On a completely different note, I have decided that there are not nearly enough three-year-olds in my life on a regular basis.

And on another different note, I saw “The Vagina Monologues” last night, and it made me happy. There were parts I was uncomfortable with, but for the most part I really REALLY liked it. I think that it helps so much in starting up conversations that would not normally happen. This will be a weird comparison, but it’s sort of like me and Vicky and Colin having our “God Talk.” That’s a hard conversation to just have out of the blue, but it was a topic we all wanted to discuss. And I think there are things women want to discuss with others, but you can’t just begin a conversation about menstruation, or whatnot, just out of the blue. But something like the Monologues can spark a conversation, can get people talking. KP started talking and wouldn’t stop. In Tennessee, you see, babies come from the sky, that’s what she told me.
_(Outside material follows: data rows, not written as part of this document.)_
(** The sampled parameters of iteration [j] (from 0) of a run whose
    generator state after seeding is [s]: the doubles [5j .. 5j+4]. *)
Definition amostra (s : estado G) (j : nat) : Parametros :=
  parametros_de (sorteio s (5 * j)) (sorteio s (5 * j + 1))
                (sorteio s (5 * j + 2)) (sorteio s (5 * j + 3))
                (sorteio s (5 * j + 4)).

End Driver.

End MonteCarlo.

(** ** A concrete generator for the examples

    A linear congruential generator modulo 2^31; each double is the new
    state over 2^31. *)
Definition lcg_passo (s : Z) : Z := (1103515245 * s + 12345) mod 2147483648.

Lemma lcg_faixa (s : Z) :
  0 <= fst (lcg_passo s # 2147483648, lcg_passo s) /\
  fst (lcg_passo s # 2147483648, lcg_passo s) < 1.
Proof.
  assert (H : (0 <= lcg_passo s < 2147483648)%Z).
  { apply Z.mod_pos_bound. reflexivity. }
  unfold Qle, Qlt. cbn [fst Qnum Qden]. lia.
Qed.

Definition lcg : Gerador := {|
  estado := Z;
  seed := fun k => (k mod 2147483648)%Z;
  random_sample := fun s => (lcg_passo s # 2147483648, lcg_passo s);
  random_sample_range := lcg_faixa
|}.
So we started talking, and on and on the conversation rolled. If nothing else, the show helps people feel more comfortable talking. And even if people are offended by some of the content, the topic is out there now for conversation. And if the show raises awareness especially about violence against women, even even better. But I left in a great mood, having laughed a whole lot (‘cause the show comes off much more funny than the book does) and discussed a fair amount as well. And my happiness continued, and I woke up in a good mood today too.

Um, I think that was everything on my little list of things to talk about, so I might just go to bed now. I am at home, typing this up in my very own room. Hooray!